Cyclone Trio – Cataclysm… Live at Cafe Oto

Cataclysm… Live at Cafe Oto é um registo de improvisação livre da autoria dos Cyclone Trio, formados em 2013, em Brisbane, Austrália. O grupo é constituído pelo saxofonista londrino Massimo Magee e pelos bateristas australianos Tony Irving e Tim Green. Magee e Irving haviam já colaborado anteriormente noutros projectos, com o disco Vitriol & The Third Oraculum (577 Records, 2020) a ser o mais recente exemplo de tal parceria. Já este Cataclysm… Live at Cafe Oto, tal como o nome prontamente indica, foi gravado no Cafe Oto – um dos espaços mais vibrantes da capital inglesa no que toca à exposição do que melhor se faz no domínio da música avant-garde -, tendo sido não só o último concerto realizado nesta sala antes da quarentena, como também o segundo concerto de sempre do grupo, facilitado pelo facto de, à data, Tim Green se encontrar a realizar uma tour europeia.
O álbum consiste apenas uma faixa que corresponde à totalidade da performance, a qual ocorreu sem interrupções ao longo de quase 40 minutos.
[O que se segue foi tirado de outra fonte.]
(* ===== verification/Confirm.v ===== *)
(** * Settling admin confirmations

    [confirm_admins] of chain/revocation.c computes, in rounds from nothing,
    the least set of admins closed under the confirmation rule; the bound on
    its rounds is enough for it to settle. *)

From stdpp Require Import sets.
From S2P Require Import Prelude Rounds Bytes Hop Revocation RevocationRule.

Section Confirm.
Context (s : fzn_revocation_store) (eligible : option (list bool)) (need : Z).

(** The rule: what an admin needs, the admins [P] being confirmed. *)
Definition deserves (P : list bool) (ad : fzn_revocation_admin) : bool :=
  admin_rooted s ad
  && forallb (hop_confirmed s eligible P need ad) (seq 1 (length (a_grantor ad) - 1)).

Definition closed (P : list bool) : Prop :=
  forall a ad, admin_rows s !! a = Some ad -> deserves P ad = true -> ok_at P a = true.

(** ** The scan is monotone in the set confirmed *)

(** A confirmer that adds to the count. *)
Definition adds (P : list bool) (k : bytes) : bool :=
  match find_admin s k with
  | None => false
  | Some b => ok_at P b && match eligible with None => true | Some ok => ok_at ok b end
  end.

Definition seen_next (P : list bool) (k : bytes) (seen : list bytes) : list bytes :=
  if adds P k && negb (existsb (fun k' => memeq k' k) seen) then seen ++ [k] else seen.

Lemma existsb_memeq k seen : existsb (fun k' => memeq k' k) seen = true <-> k ∈ seen.
Proof.
  rewrite existsb_lookup, list_elem_of_lookup. setoid_rewrite memeq_true. split.
  - intros (i & x & Hi & ->). by exists i.
  - intros [i Hi]. by exists i, k.
Qed.

Lemma scan_step P need_ first grantor hop_id cf cfs seen :
  confirm_scan s eligible P need_ first grantor hop_id (cf :: cfs) seen =
    if zlen seen >=? need_ then (false, seen)
    else if negb (memeq (k_grant cf) hop_id) || memeq (k_confirmer cf) grantor
    then confirm_scan s eligible P need_ first grantor hop_id cfs seen
    else if root_confirms s (k_confirmer cf) first (k_act cf) then (true, seen)
    else confirm_scan s eligible P need_ first grantor hop_id cfs
           (seen_next P (k_confirmer cf) seen).
Proof.
  cbn [confirm_scan]. unfold seen_next, adds.
  destruct (zlen seen >=? need_); [done|]. destruct (negb _ || memeq _ _); [done|].
  destruct (root_confirms _ _ _ _); [done|]. destruct (find_admin s (k_confirmer cf)) as [b|]; [|done].
  destruct (ok_at P b); cbn [negb orb andb]; [|done].
  destruct eligible as [ok|]; [destruct (ok_at ok b)|]; cbn; try done;
    by destruct (existsb _ seen).
Qed.

Definition seen_le (seen seen' : list bytes) : Prop := NoDup seen /\ NoDup seen' /\ seen ⊆ seen'.

Lemma seen_le_len seen seen' : seen_le seen seen' -> zlen seen <= zlen seen'.
Proof.
  intros (Hd & Hd' & Hs). unfold zlen. apply Nat2Z.inj_le, submseteq_length.
  apply NoDup_submseteq; [done|]. intros x Hx. by apply Hs.
Qed.

Lemma seen_le_next P Q k seen seen' :
  below P Q -> seen_le seen seen' -> seen_le (seen_next P k seen) (seen_next Q k seen').
Proof.
  intros Hb (Hd & Hd' & Hs). unfold seen_next.
  assert (forall l, NoDup l -> existsb (fun k' => memeq k' k) l = false -> NoDup (l ++ [k])) as Hsn.
  { intros l Hl He. apply list.NoDup_app. split_and!; [done| |apply NoDup_singleton].
    intros x Hx Hx'. apply list_elem_of_singleton in Hx' as ->. apply existsb_memeq in Hx. congruence. }
  assert (adds P k = true -> adds Q k = true) as Ha.
  { unfold adds. destruct (find_admin s k) as [b|]; [|done]. rewrite !andb_true_iff.
    intros [? ?]. auto. }
  destruct (adds P k) eqn:HP; [rewrite Ha by done|destruct (adds Q k)];
    destruct (existsb _ seen) eqn:E1, (existsb _ seen') eqn:E2; cbn;
    try apply existsb_memeq in E1; try apply existsb_memeq in E2; split_and!; auto; set_solver.
Qed.

Definition scan_ok (r : bool * list bytes) : bool := fst r || negb (zlen (snd r) <? need).

Lemma scan_enough P first grantor hop_id cfs seen :
  need <= zlen seen -> scan_ok (confirm_scan s eligible P need first grantor hop_id cfs seen) = true.
Proof.
  intros Hn. destruct cfs as [|cf cfs]; [unfold scan_ok; cbn; lia|]. rewrite scan_step.
  destruct (Z.geb_spec (zlen seen) need); [unfold scan_ok; cbn; lia|lia].
Qed.

Lemma scan_mono P Q first grantor hop_id cfs : forall seen seen',
  below P Q -> seen_le seen seen' ->
  scan_ok (confirm_scan s eligible P need first grantor hop_id cfs seen) = true ->
  scan_ok (confirm_scan s eligible Q need first grantor hop_id cfs seen') = true.
Proof.
  induction cfs as [|cf cfs IH]; intros seen seen' Hb Hle Hok.
  - pose proof (seen_le_len _ _ Hle). unfold scan_ok in *. cbn in *. lia.
  - destruct (decide (need <= zlen seen')); [by apply scan_enough|].
    pose proof (seen_le_len _ _ Hle). rewrite scan_step in *.
    destruct (Z.geb_spec (zlen seen) need); [lia|]. destruct (Z.geb_spec (zlen seen') need); [lia|].
    destruct (negb _ || memeq _ _); [eauto|]. destruct (root_confirms _ _ _ _); [done|].
    eapply IH; [done| |exact Hok]. by apply seen_le_next.
Qed.

Lemma deserves_mono P Q ad : below P Q -> deserves P ad = true -> deserves Q ad = true.
Proof.
  intros Hb. unfold deserves. rewrite !andb_true_iff, !forallb_forall. intros [? Hall].
  split; [done|]. intros h Hh. specialize (Hall h Hh). unfold hop_confirmed in *.
  destruct (memeq _ _ || root_member _ _); [done|].
  pose proof (scan_mono P Q (nth 0 (a_grantor ad) []) (nth h (a_grantor ad) [])
    (nth h (a_hop_id ad) []) (confirm_rows s) [] []) as Hs. unfold scan_ok in Hs.
  destruct (confirm_scan s eligible P _ _ _ _ _ _), (confirm_scan s eligible Q _ _ _ _ _ _).
  apply Hs; [done|split_and!; [constructor|constructor|done]|done].
Qed.

(** ** Rounds *)

Lemma round_step ad ads a P ch :
  confirm_round s eligible need (ad :: ads) a P ch =
    if negb (ok_at P a) && deserves P ad
    then confirm_round s eligible need ads (S a) (<[ a := true ]> P) true
    else confirm_round s eligible need ads (S a) P ch.
Proof.
  cbn [confirm_round]. unfold deserves. destruct (ok_at P a), (admin_rooted s ad); cbn; done.
Qed.

(** A round only adds, adds only what every closed set above has, and answers
    [false] only when nothing was left to add. *)
Lemma round_spec ads : forall a P ch P' ch',
  confirm_round s eligible need ads a P ch = (P', ch') ->
  length P' = length P /\ below P P' /\
  (ch' = false -> P' = P /\ ch = false /\
     forall k ad, ads !! k = Some ad -> deserves P ad = true -> ok_at P (a + k) = true) /\
  (ch' = true -> ch = false -> (a + length ads <= length P)%nat ->
     count (fun b => b) P < count (fun b => b) P').
Proof.
  induction ads as [|ad ads IH]; intros a P ch P' ch' Hr.
  { cbn in Hr. simplify_eq. split_and!; [done|by intros ?| |congruence].
    intros ->. split_and!; auto. intros k ? Hk. by rewrite lookup_nil in Hk. }
  rewrite round_step in Hr. destruct (negb (ok_at P a) && deserves P ad) eqn:E.
  - apply andb_true_iff in E as [Ea%negb_true_iff _].
    destruct (IH _ _ _ _ _ Hr) as (Hl & Hb & Hf & Ht). rewrite length_insert in Hl.
    split_and!; [done| |intros ->; by destruct (Hf eq_refl) as (_ & ? & _)|].
    + intros b Hbb. apply Hb, below_insert, Hbb.
    + intros _ _ Hle. cbn [length] in Hle.
      assert (exists x, P !! a = Some x) as [x Hx] by (apply lookup_lt_is_Some_2; lia).
      assert (count (fun b => b) P < count (fun b => b) (<[ a := true ]> P)).
      { rewrite (count_insert _ _ _ x) by done. unfold ok_at in Ea. rewrite Hx in Ea. cbn in Ea.
        subst x. lia. }
      assert (count (fun b => b) (<[ a := true ]> P) <= count (fun b => b) P'); [|lia].
      apply below_count; [by rewrite length_insert|done].
  - destruct (IH _ _ _ _ _ Hr) as (Hl & Hb & Hf & Ht). split_and!; [done|done| |].
    + intros ->. destruct (Hf eq_refl) as (-> & -> & Hall). split_and!; auto.
      intros [|k] ad' Hk Hd; simplify_eq/=.
      * rewrite Nat.add_0_r. rewrite Hd, andb_true_r in E. by apply negb_false_iff in E.
      * rewrite Nat.add_succ_r. by apply (Hall k ad').
    + intros -> -> Hle. apply Ht; auto. cbn in Hle. lia.
Qed.

Lemma round_least ads : forall a P ch Q,
  (forall k ad, ads !! k = Some ad -> admin_rows s !! (a + k)%nat = Some ad) ->
  closed Q -> below P Q -> below (fst (confirm_round s eligible need ads a P ch)) Q.
Proof.
  induction ads as [|ad ads IH]; intros a P ch Q Hads HQ Hb; [done|].
  assert (forall k ad', ads !! k = Some ad' -> admin_rows s !! (S a + k)%nat = Some ad') as Hads'
    by (intros k ad' Hk; replace (S a + k)%nat with (a + S k)%nat by lia; by apply Hads).
  rewrite round_step. destruct (_ && _) eqn:E; [|by apply IH].
  apply andb_true_iff in E as [_ Hd]. apply IH; auto. intros b Hbb.
  destruct (decide (a = b)) as [<-|Hne].
  - apply (HQ a ad); [|by eapply deserves_mono]. specialize (Hads 0%nat ad eq_refl).
    by rewrite Nat.add_0_r in Hads.
  - apply Hb. unfold ok_at in *. by rewrite list_lookup_insert_ne in Hbb.
Qed.

(** As many rounds as there are admins still to add, and one more, settle it. *)
Lemma rounds_spec fuel : forall P,
  length P = length (admin_rows s) ->
  (length (admin_rows s) < fuel + Z.to_nat (count (fun b => b) P))%nat ->
  let P' := confirm_rounds s eligible need fuel P in
  length P' = length P /\ closed P' /\ (forall Q, closed Q -> below P Q -> below P' Q).
Proof.
  induction fuel as [|fuel IH]; intros P Hl Hf; cbn [confirm_rounds].
  { pose proof (count_le_zlen (fun b => b) P). unfold zlen in *. lia. }
  pose proof (round_least (admin_rows s) 0 P false) as Hleast.
  destruct (confirm_round s eligible need (admin_rows s) 0 P false) as [P1 ch] eqn:Hr.
  destruct (round_spec _ _ _ _ _ _ Hr) as (Hl1 & Hb1 & Hun & Hch). cbn [fst] in Hleast.
  destruct ch.
  - specialize (Hch eq_refl eq_refl). destruct (IH P1) as (Hl2 & Hc2 & Hm2); [lia| |].
    { pose proof (count_nonneg (fun b => b) P). lia. }
    split_and!; [lia|done|]. intros Q HQ HPQ. apply Hm2; [done|]. by apply Hleast.
  - destruct (Hun eq_refl) as (-> & _ & Hall). by split_and!.
Qed.
End Confirm.

(** C22: confirmations settle, and to the least set. When the store keeps them
    and the quorum is above one, the bounded rounds of [confirm_admins] end in
    a set of admins closed under the rule (a rooted admin whose every
    non-root hop a root confirmed, or enough distinct confirmed admins did, is
    in it), and in the least such set, so two admins cannot confirm each other
    in and the order confirmations arrived in decides nothing. *)
Theorem confirmations_settle_least s eligible :
  confirm_hash s <> None -> quorum_of s <> 1 ->
  let P := confirm_admins s eligible in
  length P = length (admin_rows s) /\
  closed s eligible (quorum_of s - 1) P /\
  (forall Q, closed s eligible (quorum_of s - 1) Q -> below P Q).
Proof.
  intros Hh Hq. unfold confirm_admins. destruct (confirm_hash s); [|done]. cbn [is_null orb].
  destruct (Z.eqb_spec (quorum_of s - 1) 0); [lia|]. cbv zeta.
  destruct (rounds_spec s eligible (quorum_of s - 1) (S (length (admin_rows s)))
              (replicate (length (admin_rows s)) false)) as (Hl & Hc & Hm).
  - by rewrite length_replicate.
  - lia.
  - rewrite length_replicate in Hl. split_and!; auto. intros Q HQ. apply Hm; [done|].
    intros a. unfold ok_at. destruct (_ !! a) as [x|] eqn:E; [|done].
    apply lookup_replicate in E as [-> _]. done.
Qed.

(** Root 1 made admins 2 and 3; 4 was admitted by 2 and confirmed by 3. *)
Definition demo_confirm_store : fzn_revocation_store :=
  mk_store (Some []) 0 1 2 true (demo_key 0)
    (Some [mk_admin (demo_key 4) [demo_key 1; demo_key 2] [demo_key 2; demo_key 4]
             [demo_key 50; demo_key 51] (demo_key 50);
           mk_admin (demo_key 2) [demo_key 1] [demo_key 2] [demo_key 50] (demo_key 50);
           mk_admin (demo_key 3) [demo_key 1] [demo_key 3] [demo_key 52] (demo_key 52);
           mk_admin (demo_key 5) [demo_key 1; demo_key 2] [demo_key 2; demo_key 5]
             [demo_key 50; demo_key 53] (demo_key 50)]) 4 None None
    (Some [mk_confirm (demo_key 3) (demo_key 51) (demo_key 60);
           mk_confirm (demo_key 2) (demo_key 53) (demo_key 61)]) 2
    (Some (fun _ b => Some b)) None.

Lemma confirmations_settle_least_witness :
  confirm_admins demo_confirm_store None = [true; true; true; false] /\
  closed demo_confirm_store None 1 (confirm_admins demo_confirm_store None).
Proof.
  split; [vm_compute; reflexivity|].
  apply (confirmations_settle_least demo_confirm_store None); discriminate.
Defined.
Sem instrumentos harmoniosos e com o saxofone mais dado a explorações texturais do que a linhas melódicas, este é um disco em que os poucos instantes de ordem funcionam como tábuas de salvação para os ouvintes (espectadores), quais fugazes sinais de esperança que emergem do caos e cacofonia que prevalece ao longo de toda a gravação. Além disso, a amparar as divagações do expressivo e endiabrado sopro tenor de Magee, encontram-se os incansáveis e energéticos Irving e Green, que formam um par que raramente dá espaço ao público para respirar através da densa camada sónica que debitam. Assim, este é um registo brutal, cru e explosivo, com escassoz momentos de acalmia que, sempre que assumem a dianteira, são rapidamente derrubados pelo poderoso e pujante momentum do trio.
Dado a altura em que o concerto foi realizado, não podemos não ficar tentados a interpretar este Cataclysm de uma perspectiva metafórica, considerando-o, exactamente, uma expressão do cataclismo para o qual o mundo então se encaminhava (ou previsão do que aí viria?): a situação pandémica já era muito provavelmente sentida e vivenciada pelos Cyclone Trio, visto que a 10 de Março já poucas dúvidas havia sobre a gravidade do COVID-19. Deste modo, acima de tudo, Cataclysm… Live at Cafe Oto é uma gravação a ser ouvida como uma catártica e libertadora mensagem, gravada num momento de viragem da nossa história, facto que a torna numa crua e violenta vocalização do mundo contemporâneo em que vivemos.